Quid des nouvelles règles en matière de licenciement économique pour les multinationales ? Sont-elles de nature à favoriser les plans sociaux ?

La révision du périmètre du licenciement économique est une mesure extrêmement précieuse, notamment pour les grands groupes et les entreprises étrangères. Jusqu'à présent pour apprécier les difficultés financières d'une entreprise souhaitant lancer un plan social il faut prendre en compte sa situation dans tous les pays où elle opère si c'est une multinationale. Avec la nouvelle loi travail, seule la situation financière de la société se situant en France sera prise en compte. Cette mesure est de nature à rassurer tous les investisseurs étrangers en France, mais également les grandes entreprises françaises qui veulent fermer une filiale non rentable dans l'hexagone. Le projet de loi précise cependant que le juge continuera à contrôler les éventuels abus de droit, y compris la création de difficultés artificielles pour justifier les licenciements, et qui si la filiale française est rentable, il n’y a aucune raison de la fermer.

En encourageant les accords d'entreprises, au besoin par des referendums internes, la réforme organise-t-elle une "inversion de la hiérarchie des normes" ? Quelle sera l'articulation entre la loi, les accords de branche et les accords d'entreprises ?

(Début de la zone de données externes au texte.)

(* ===== verification/Mmap.v ===== *)
(** * mem/mmap.c: the repository of mmap_region nodes

    A static array of 256 nodes; node 0 is the reserved head of the free chain,
    linked by [nnext].  A node that has been handed out is a [mmap_region] linked
    into a process's list by [mnext].  A mmap_region pointer is an index into the
    array: the region is the first member of its node, so the two pointers are
    the same address. *)

From S2P Require Import Prelude Machine Lock Pmem.

Record mmap_region : Type := mkMmap { mbegin : Z; mnpages : Z; mnext : option nat }.
Record mmap_region_node : Type := mkNode { mmap : mmap_region; nnext : option nat }.
Definition N_MMAP : Z := 256.
Record mrepo : Type := mkRepo {
  list_mmap_region_node : list mmap_region_node;
  list_head : option nat;
  list_lk : spinlock;
}.
(** The repository with the CPU that operates on it. *)
Definition mstate : Type := (cpu * mrepo)%type.

(** A load or store through a null pointer: page 0 is not mapped, and a page
    fault in the kernel ends in a panic of trap_kernel_handler. *)
Definition fault {S A} : M S A := panic "kernel page fault".

Definition node (i : option nat) : M mstate mmap_region_node := fun s =>
  match i ≫= fun i => list_mmap_region_node (snd s) !! i with
  | Some n => Ret n s
  | None => fault s
  end.
Definition set_nodes (f : list mmap_region_node -> list mmap_region_node) (r : mrepo) : mrepo :=
  mkRepo (f (list_mmap_region_node r)) (list_head r) (list_lk r).
Definition upd_node (i : option nat) (f : mmap_region_node -> mmap_region_node) : M mstate unit :=
  let* n := node i in
  modify (fun s => (fst s, set_nodes (fun l => <[default O i := f n]> l) (snd s))).

Definition set_nnext (p : option nat) (n : mmap_region_node) : mmap_region_node := mkNode (mmap n) p.
Definition set_mmap (r : mmap_region) (n : mmap_region_node) : mmap_region_node := mkNode r (nnext n).
Definition upd_mmap (f : mmap_region -> mmap_region) (n : mmap_region_node) : mmap_region_node :=
  mkNode (f (mmap n)) (nnext n).
Definition set_mbegin (b : Z) (r : mmap_region) : mmap_region := mkMmap b (mnpages r) (mnext r).
Definition set_mnpages (n : Z) (r : mmap_region) : mmap_region := mkMmap (mbegin r) n (mnext r).
Definition set_mnext (p : option nat) (r : mmap_region) : mmap_region := mkMmap (mbegin r) (mnpages r) p.
(* ===== verification/UvmSpec.v ===== *)
(** * Properties of mem/uvm.c: copies between user and kernel, and the heap *)

From S2P Require Import Prelude Machine Str Lock Pmem Kvm KvmSpec Mmap Uvm.

(** ** User addresses *)

(** The physical address behind a user address, and whether it is mapped. *)
Definition upa (m : memory) (root va : Z) : Z := PTE_TO_PA (pte_of m root va) + va mod PGSIZE.
Definition uvalid (m : memory) (root va : Z) : bool := pte_valid (pte_of m root va).

(** A byte of some table of [root]. *)
Definition table_byte (m : memory) (root a : Z) : Prop :=
  exists q t, prefix_ok q /\ tbl_at m root q = Some t /\ t <= a < t + PGSIZE.

Lemma tbl_frame m m' root : (forall a, table_byte m root a -> ld8 m' a = ld8 m a) ->
  forall q, prefix_ok q -> tbl_at m' root q = tbl_at m root q.
Proof.
  intros H q Hq. apply tbl_at_frame. intros q1 j q2 t -> Ht.
  pose proof (prefix_ok_mid _ _ _ Hq). apply ld_ext. intros b Hb. apply H.
  exists q1, t. split_and!; [by eapply prefix_ok_app|done| |]; unfold PGSIZE; simpl in Hb; lia.
Qed.
Lemma pte_frame m m' root : (forall a, table_byte m root a -> ld8 m' a = ld8 m a) ->
  forall va, pte_of m' root va = pte_of m root va.
Proof.
  intros H va. unfold pte_of. rewrite !walk_tbl, (tbl_frame m m' root H) by apply vpns_ok.
  destruct (tbl_at m root (vpns va)) as [t|] eqn:Ht; [|done]. cbn [mbind option_bind].
  pose proof (VPN_bound va 0). apply ld_ext. intros b Hb. apply H.
  exists (vpns va), t. split_and!; [apply vpns_ok|done| |]; unfold PGSIZE; simpl in Hb; lia.
Qed.
Lemma table_byte_frame m m' root : (forall a, table_byte m root a -> ld8 m' a = ld8 m a) ->
  forall a, table_byte m' root a -> table_byte m root a.
Proof. intros H a (q & t & Hq & Ht & Ha). exists q, t. by rewrite (tbl_frame m m' root H) in Ht. Qed.

Lemma pte_page m root va va' : va / PGSIZE = va' / PGSIZE -> pte_of m root va = pte_of m root va'.
Proof.
  intros H. unfold pte_of. rewrite !walk_tbl. rewrite (vpns_same _ _ (page_region _ _ H)).
  by rewrite (VPN0_same _ _ H).
Qed.
Lemma pte_round m root va : pte_of m root (PG_ROUND_DOWN va) = pte_of m root va.
Proof. apply pte_page. rewrite PG_ROUND_DOWN_eq. unfold PGSIZE. by rewrite Z.div_mul. Qed.
Lemma PTE_TO_PA_bound v : 0 <= PTE_TO_PA v /\ PTE_TO_PA v + PGSIZE <= 2 ^ 64.
Proof.
  unfold PTE_TO_PA. rewrite Z.shiftl_mul_pow2 by lia. unfold u64. change (2 ^ 64) with (2 ^ 52 * 2 ^ 12).
  rewrite Z.mul_mod_distr_r by lia. pose proof (Z.mod_pos_bound (Z.shiftr v 10) (2 ^ 52)). unfold PGSIZE. lia.
Qed.

(** No table of [root] lies at address 0. *)
Definition tables_nonnull (m : memory) (root : Z) : Prop :=
  forall q t, prefix_ok q -> tbl_at m root q = Some t -> 0 < t.

(** One page of the copy loops: walk and check. *)
Lemma copy_walk root src s (msg : string) (k : Z -> M pmem unit) :
  0 <= src < VA_MAX -> tables_nonnull (pm s) root ->
  (let* pte := vm_getpte root (PG_ROUND_DOWN src) false in
   let* v := peek64 pte in
   when ((pte =? NULL) || negb (pte_valid v)) (panic msg);;; k v) s =
  if uvalid (pm s) root src then k (pte_of (pm s) root src) s else Panic msg.
Proof.
  intros Hsrc Hnn. destruct (PG_ROUND_DOWN_bounds src) as [Hb _].
  assert (PG_ROUND_DOWN src < VA_MAX) as Hlt by lia.
  mrun (vm_getpte_read root _ s Hlt). unfold peek64. mstep.
  unfold uvalid. rewrite <- (pte_round _ _ src). unfold pte_of. rewrite walk_tbl.
  destruct (tbl_at (pm s) root (vpns (PG_ROUND_DOWN src))) as [t|] eqn:Hw;
    cbn [mbind option_bind default from_option id]; [|done].
  pose proof (Hnn _ _ (vpns_ok _) Hw). pose proof (VPN_bound (PG_ROUND_DOWN src) 0).
  bcase (t + 8 * VA_TO_VPN (PG_ROUND_DOWN src) 0 =? NULL); [unfold NULL in *; lia|]. cbn [orb].
  by destruct (pte_valid _).
Qed.

(** The offset arithmetic of one iteration: [n] bytes, all of the page of [src]. *)
Definition chunk (src len : Z) : Z :=
  let n := PGSIZE - (src - PG_ROUND_DOWN src) in if len <? n then len else n.
Lemma chunk_spec src len : 0 < len ->
  1 <= chunk src len <= len /\ src mod PGSIZE + chunk src len <= PGSIZE /\
  (chunk src len < len -> src + chunk src len = PG_ROUND_DOWN src + PGSIZE) /\
  src - PG_ROUND_DOWN src = src mod PGSIZE /\
  (forall i, 0 <= i < chunk src len -> (src + i) / PGSIZE = src / PGSIZE /\
     (src + i) mod PGSIZE = src mod PGSIZE + i).
Proof.
  intros Hlen. unfold chunk. rewrite PG_ROUND_DOWN_eq. unfold PGSIZE.
  pose proof (Z.div_mod src 4096). pose proof (Z.mod_pos_bound src 4096).
  split_and!; [bcase (len <? 4096 - (src - src / 4096 * 4096)); lia..|].
  intros i Hi. assert (0 <= i /\ src mod 4096 + i < 4096) as [? ?]
    by (destruct (len <? 4096 - (src - src / 4096 * 4096)) eqn:E; bprop; lia).
  replace (src + i) with ((src mod 4096 + i) + src / 4096 * 4096) by lia.
  rewrite Z.div_add, Z.mod_add, Z.div_small, Z.mod_small by lia. lia.
Qed.

Lemma chunk_page m root src len i : 0 < len -> 0 <= i < chunk src len ->
  uvalid m root (src + i) = uvalid m root src /\ upa m root (src + i) = upa m root src + i.
Proof.
  intros Hlen Hi. destruct (chunk_spec src len Hlen) as (_ & _ & _ & _ & Hin). destruct (Hin i Hi) as [Hq Hm].
  unfold uvalid, upa. rewrite (pte_page _ _ _ _ Hq), Hm. split; [done|lia].
Qed.
(** Where the next iteration starts. *)
Lemma chunk_next src len : 0 < len -> 0 <= src -> src + len <= VA_MAX -> chunk src len < len ->
  u64 (PG_ROUND_DOWN src + PGSIZE) = src + chunk src len.
Proof.
  intros Hlen Hs Hm Hlt. destruct (chunk_spec src len Hlen) as (Hn & _ & Hnext & _). rewrite <- (Hnext Hlt).
  apply u64_small. change VA_MAX with (2 ^ 38) in Hm. lia.
Qed.
Lemma upa_bound m root src len : 0 < len -> 0 <= upa m root src /\ upa m root src + chunk src len <= 2 ^ 64.
Proof.
  intros Hlen. destruct (chunk_spec src len Hlen) as (Hn & Hpg & _). unfold upa.
  pose proof (PTE_TO_PA_bound (pte_of m root src)). pose proof (Z.mod_pos_bound src PGSIZE ltac:(done)). lia.
Qed.

(** ** Memory changed outside the tables *)

Definition tables_kept (m m1 : memory) (root : Z) : Prop := forall a, table_byte m root a -> ld8 m1 a = ld8 m a.

(** The kernel buffer shares no byte with the tables nor with the user range. *)
Definition kbuf_apart (m : memory) (root ubase kbase len : Z) : Prop :=
  forall a, kbase <= a < kbase + len -> ~ table_byte m root a /\
    forall i, 0 <= i < len -> upa m root (ubase + i) <> a.
(** The user range is backed by distinct bytes, none of them in a table or in
    the kernel buffer. *)
Definition ubuf_apart (m : memory) (root ubase kbase len : Z) : Prop :=
  forall i, 0 <= i < len -> uvalid m root (ubase + i) = true ->
    ~ table_byte m root (upa m root (ubase + i)) /\
    ~ kbase <= upa m root (ubase + i) < kbase + len /\
    forall j, 0 <= j < len -> uvalid m root (ubase + j) = true ->
      upa m root (ubase + i) = upa m root (ubase + j) -> i = j.

Section kept.
  Context (m m1 : memory) (root : Z) (K : tables_kept m m1 root).

Lemma upa_kept va : upa m1 root va = upa m root va.
Proof. unfold upa. by rewrite (pte_frame _ _ _ K). Qed.
Lemma uvalid_kept va : uvalid m1 root va = uvalid m root va.
Proof. unfold uvalid. by rewrite (pte_frame _ _ _ K). Qed.
Lemma nonnull_kept : tables_nonnull m root -> tables_nonnull m1 root.
Proof. intros Hnn q t Hq Ht. rewrite (tbl_frame _ _ _ K) in Ht by done. by eapply Hnn. Qed.
Lemma kbuf_apart_kept u k len n : 0 <= n ->
  kbuf_apart m root u k len -> kbuf_apart m1 root (u + n) (k + n) (len - n).
Proof.
  intros Hn Hap a Ha. destruct (Hap a ltac:(lia)) as [H1 H2]. split.
  - intros Hx. by apply H1, (table_byte_frame _ _ _ K).
  - intros i Hi. rewrite upa_kept, <- Z.add_assoc. apply H2. lia.
Qed.
Lemma ubuf_apart_kept u k len n : 0 <= n ->
  ubuf_apart m root u k len -> ubuf_apart m1 root (u + n) (k + n) (len - n).
Proof.
  intros Hn Hap i Hi. rewrite uvalid_kept, upa_kept, <- Z.add_assoc. intros Hvi.
  destruct (Hap (n + i) ltac:(lia) Hvi) as (H1 & H2 & H3). split_and!; [|lia|].
  - intros Hx. by apply H1, (table_byte_frame _ _ _ K).
  - intros j Hj. rewrite uvalid_kept, upa_kept, <- Z.add_assoc. intros Hvj Heq.
    pose proof (H3 (n + j) ltac:(lia) Hvj Heq). lia.
Qed.
End kept.

(** ** uvm_copyin *)

Lemma copyin_step fuel root dst src len s :
  (0 < fuel)%nat -> 0 < len -> 0 <= src -> src + len <= VA_MAX -> 0 <= dst -> dst + len < 2 ^ 64 ->
  tables_nonnull (pm s) root ->
  copyin_loop (S fuel) root dst src len s =
  if uvalid (pm s) root src
  then copyin_loop fuel root (dst + chunk src len) (src + chunk src len) (len - chunk src len)
         (set_pm (memmove (pm s) dst (upa (pm s) root src) (chunk src len)) s)
  else Panic "uvm_copyin: invalid page".
Proof.
  intros Hf Hlen Hsrc Hmax Hdst Hd64 Hnn. destruct (chunk_spec src len Hlen) as (Hn & _ & _ & Hoff & _).
  cbn [copyin_loop]. bcase (0 <? len); [|lia]. cbn zeta. fold (chunk src len).
  rewrite copy_walk by (done || lia). destruct (uvalid (pm s) root src); [|done].
  pose proof (upa_bound (pm s) root src len Hlen) as Hb. unfold upa in *.
  mstep. rewrite Hoff, (u64_small (PTE_TO_PA _ + _)), (u64_small (dst + _)) by lia.
  destruct (decide (chunk src len = len)) as [->|Hne].
  - destruct fuel as [|fuel]; [lia|]. cbn [copyin_loop]. by rewrite Z.sub_diag.
  - by rewrite (chunk_next src len) by lia.
Qed.

(** What one chunk of a copy into the kernel buffer leaves in memory. *)
Lemma copyin_chunk m root dst src len (m1 := memmove m dst (upa m root src) (chunk src len)) :
  0 < len -> kbuf_apart m root src dst len ->
  tables_kept m m1 root /\
  (forall i, 0 <= i < chunk src len -> ld8 m1 (dst + i) = ld8 m (upa m root (src + i))) /\
  (forall a, ~ dst <= a < dst + chunk src len -> ld8 m1 a = ld8 m a).
Proof.
  intros Hlen Hap. destruct (chunk_spec src len Hlen) as (Hn & _).
  assert (forall a, ~ dst <= a < dst + chunk src len -> ld8 m1 a = ld8 m a) as Hout by (intros a Ha; apply memmove_out; lia).
  split_and!; [| |done].
  - intros a Ha. apply Hout. intros Hr. by destruct (Hap a ltac:(lia)).
  - intros i Hi. destruct (chunk_page m root src len i Hlen Hi) as [_ ->]. unfold m1. rewrite memmove_in by lia.
    f_equal. lia.
Qed.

Il n'y a pas d'inversion de la hiérarchie des normes. En revanche, les branches ne sont plus compétentes sur tout. Elles fixeront notamment les conditions des contrats courts et la possibilité de recourir aux contrats de chantier. Mais sur les autres sujets, notamment ceux ayant trait à l'organisation et au temps de travail, les accords d'entreprises seront privilégiés. Même si de nombreuses entreprises ont déjà leurs propres accords sur l'organisation du temps de travail, cela ne remet pas en cause la durée légale de 35h. Les grands principes du droit du travail (salaire minimum, égalité hommes femmes, etc) continueront également à s'appliquer à toutes les entreprises.
"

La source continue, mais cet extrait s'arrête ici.